Tapeworms are caused by the ingestion of flea larvae, but also can be caused if an owner tracks flea larvae-contaminated dog poo into the house and a pet is exposed.  In the veterinary clinic I work at during the summers, tapeworms are commonly referred to as rice worms.  They’re easily treated with flea preventative and tapeworm treatment, but even more easily prevented by properly disposing of animal poop.

Doggie doo is also an environmental pollutant.  If the waste is not picked up it will run into the sewers with the rain.  This leads to contaminated streams and seawater.

According to the American Pet Products Manufacturers Association, Americans owned 68 million dogs in 2000, and 40% of these dogs were large dogs over 40 pounds.  This adds up to a large mess if owners don’t clean up after their pets.

Pet poop is a problem, but what’s the solution?  Many cities have laws concerning scooping poo.  Most states will issue a ticket ranging from $25 to $200 for leaving a dog’s business on the sidewalk.  Australia has even gone so far as to have their own plain clothes poop police approaching irresponsible owners to change their behavior.

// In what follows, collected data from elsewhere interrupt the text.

(* ===== verification/TypeRules.v ===== *)
(** * TypeRules

    [internal/rules/types.go]: the types the database gives to the result columns
    and the parameters of the renderings of one query agree.  OIDs are [uint32]
    and only compared. *)

From S2P Require Import Prelude Dialect Template Render Diagnostics Frontend Catalog Resolved.

Definition CodeColumnAgreement : bytes := bs "SQLETCH210".
Definition CodeParamAgreement : bytes := bs "SQLETCH211".

Record ParamType := mkParamType { PtName : bytes; PtType : TypeRef }.

Definition oidCompatibleWithLiteral (oid : N) (k : ValueKind) : bool :=
  match k with
  | ValueString => bool_decide (oid ∈ [18; 19; 25; 1042; 1043; 2950]%N)
  | ValueInt => bool_decide (oid ∈ [20; 21; 23; 26; 700; 701; 1700]%N)
  | ValueBool => N.eqb oid 16
  | ValueNone => false
  end.

Definition kindName (k : ValueKind) : bytes :=
  bs match k with ValueString => "string" | ValueInt => "integer" | ValueBool => "boolean" | ValueNone => "unknown" end.

Section query.
Context (q : QueryTemplate).

Definition paramSpan (name : bytes) : Span :=
  match QParams q !! name with
  | Some p => match POccurrences p with occ :: _ => OcSpan occ | [] => QHeaderSpan q end
  | None => QHeaderSpan q
  end.

(** The place of a rendering's alternative. *)
Definition caseSpan (r : Rendering) : Span :=
  match RKind r with
  | RenderOrderDefault =>
      match omap as_order (QItems q) !! ROrderIdx r with
      | Some o => match ObDefault o with Some d => CCSpan d | None => QHeaderSpan q end
      | None => QHeaderSpan q
      end
  | RenderCase =>
      match omap as_choose (QItems q) !! RChooseIdx r with
      | Some c =>
          match ChCases c !! RCaseIdx r, ChDefault c with
          | Some cs, _ => CCSpan cs
          | None, Some d => CCSpan d
          | None, None => ChSpan c
          end
      | None => QHeaderSpan q
      end
  | _ => QHeaderSpan q
  end.

(** ** Parameters *)

(** The parameters of one rendering in bind order: a known type is compared, and
    the first difference ends the loop. *)
Fixpoint bind_params (l : list (bytes * TypeRef)) (types : gmap bytes TypeRef) : gmap bytes TypeRef * list Diagnostic :=
  match l with
  | [] => (types, [])
  | (name, tr) :: l =>
      match types !! name with
      | None => bind_params l (<[name := tr]> types)
      | Some prev =>
          if N.eqb (TyOID prev) (TyOID tr) then bind_params l types
          else
            (types,
             [WithHintf "add an explicit cast (e.g. :%s::%s) to pin the type" [AStr name; AStr (TyName prev)]
               (Errorf CodeParamAgreement (paramSpan name)
                 "parameter %q is typed %s in one rendering and %s in another; all renderings must agree (premise P1)"
                 [AStr (bs ":" ++ name); AStr (TyName prev); AStr (TyName tr)])])
      end
  end.

Fixpoint bind_renderings (ls : list (list (bytes * TypeRef))) (types : gmap bytes TypeRef) : gmap bytes TypeRef * list Diagnostic :=
  match ls with
  | [] => (types, [])
  | l :: ls =>
      let '(types, diags) := bind_params l types in
      let '(types, diags') := bind_renderings ls types in
      (types, diags ++ diags')
  end.

(** The binds of a rendering the description has a type for. *)
Definition binds (r : Rendering) (d : Desc) : list (bytes * TypeRef) := zip (RParamsSeq r) (DParams d).

Definition ResolveParamTypes (rs : list Rendering) (descs : list Desc) : list ParamType * list Diagnostic :=
  let '(types, diags) := bind_renderings (zip_with binds rs descs) ∅ in
  (omap (fun name => mkParamType name <$> types !! name) (QParamOrder q), diags).

(** ** Columns *)

Definition check_column (r : Rendering) (i : nat) (cs : ColumnDesc * ColumnDesc) : list Diagnostic :=
  let '(c, b) := cs in
  if bool_decide (CdName c = CdName b) && N.eqb (TyOID (CdType c)) (TyOID (CdType b)) then []
  else
    [Errorf CodeColumnAgreement (caseSpan r)
      "result column %d is %q %s here but %q %s in the maximal rendering; all cases must agree (R2)"
      [AInt (Z.of_nat (i + 1)); AStr (CdName c); AStr (TyName (CdType c)); AStr (CdName b); AStr (TyName (CdType b))]].

Definition check_columns (base : Desc) (rd : Rendering * Desc) : list Diagnostic :=
  let '(r, d) := rd in
  if negb (Nat.eqb (length (DColumns d)) (length (DColumns base))) then
    [Errorf CodeColumnAgreement (caseSpan r)
      "this @choose case yields %d result columns; the maximal rendering yields %d (R2)"
      [AInt (Z.of_nat (length (DColumns d))); AInt (Z.of_nat (length (DColumns base)))]]
  else concat (imap (check_column r) (zip (DColumns d) (DColumns base))).

(** ** Value guards *)

Definition check_value (types : list ParamType) (g : GuardAtom) : list Diagnostic :=
  if negb (IsValue g) then []
  else match first (fun pt => bool_decide (PtName pt = GParam g)) (rev types) with
       | Some pt =>
           if oidCompatibleWithLiteral (TyOID (PtType pt)) (GKind g) then []
           else [Errorf CodeParamAgreement (paramSpan (GParam g))
                  "@when compares %q (SQL type %s) against a %s literal; the types must agree (premise P1)"
                  [AStr (GParam g); AStr (TyName (PtType pt)); AStr (kindName (GKind g))]]
       | None => []
       end.

Definition CheckTypeAgreement (rs : list Rendering) (descs : list Desc) : list Diagnostic :=
  match zip rs descs with
  | [] => []
  | (_, base) :: rest =>
      if negb (Nat.eqb (length rs) (length descs)) then []
      else
        let '(types, paramDiags) := ResolveParamTypes rs descs in
        concat (check_columns base <$> rest) ++ paramDiags ++ concat (check_value types <$> QGuardAtoms q)
  end.
End query.

(** ** Properties *)

(** The type the first bind of a name has. *)
Definition first_type (l : list (bytes * TypeRef)) (name : bytes) : option TypeRef :=
  snd <$> first (fun b => bool_decide (b.1 = name)) l.
Definition known (types : gmap bytes TypeRef) (l : list (bytes * TypeRef)) (name : bytes) : option TypeRef :=
  match types !! name with Some t => Some t | None => first_type l name end.

(** All binds of the renderings, with the types the database gives them. *)
Definition bindings (rs : list Rendering) (descs : list Desc) : list (bytes * TypeRef) := concat (zip_with binds rs descs).

Definition params_agree (l : list (bytes * TypeRef)) : Prop :=
  forall name tr tr', (name, tr) ∈ l -> (name, tr') ∈ l -> TyOID tr = TyOID tr'.

Record types_agree (q : QueryTemplate) (rs : list Rendering) (descs : list Desc) : Prop := {
  ta_columns : forall base d, head descs = Some base -> d ∈ tail descs ->
    Forall2 (fun c b => CdName c = CdName b /\ TyOID (CdType c) = TyOID (CdType b)) (DColumns d) (DColumns base);
  ta_params : params_agree (bindings rs descs);
  ta_values : forall g tr, g ∈ QGuardAtoms q -> IsValue g = true -> GParam g ∈ QParamOrder q -> (GParam g, tr) ∈ bindings rs descs ->
    oidCompatibleWithLiteral (TyOID tr) (GKind g) = true;
}.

How do we take care of it?  Common recommendations are to carry a “doggie doo-doo” sack along when taking a pet out for a walk.  Using flea preventative will help prevent a pet from developing tapeworms from ingesting any flea larvae on their own skin, but they are still susceptible to flea larvae in the environment.  Annual distemper/parovirus vaccinations from a licensed veterinarian will help protect dogs from parvovirus, which is spread through fecal material.

Most importantly, wash your hands after picking up animal waste.  Otherwise get ready for those tapeworms.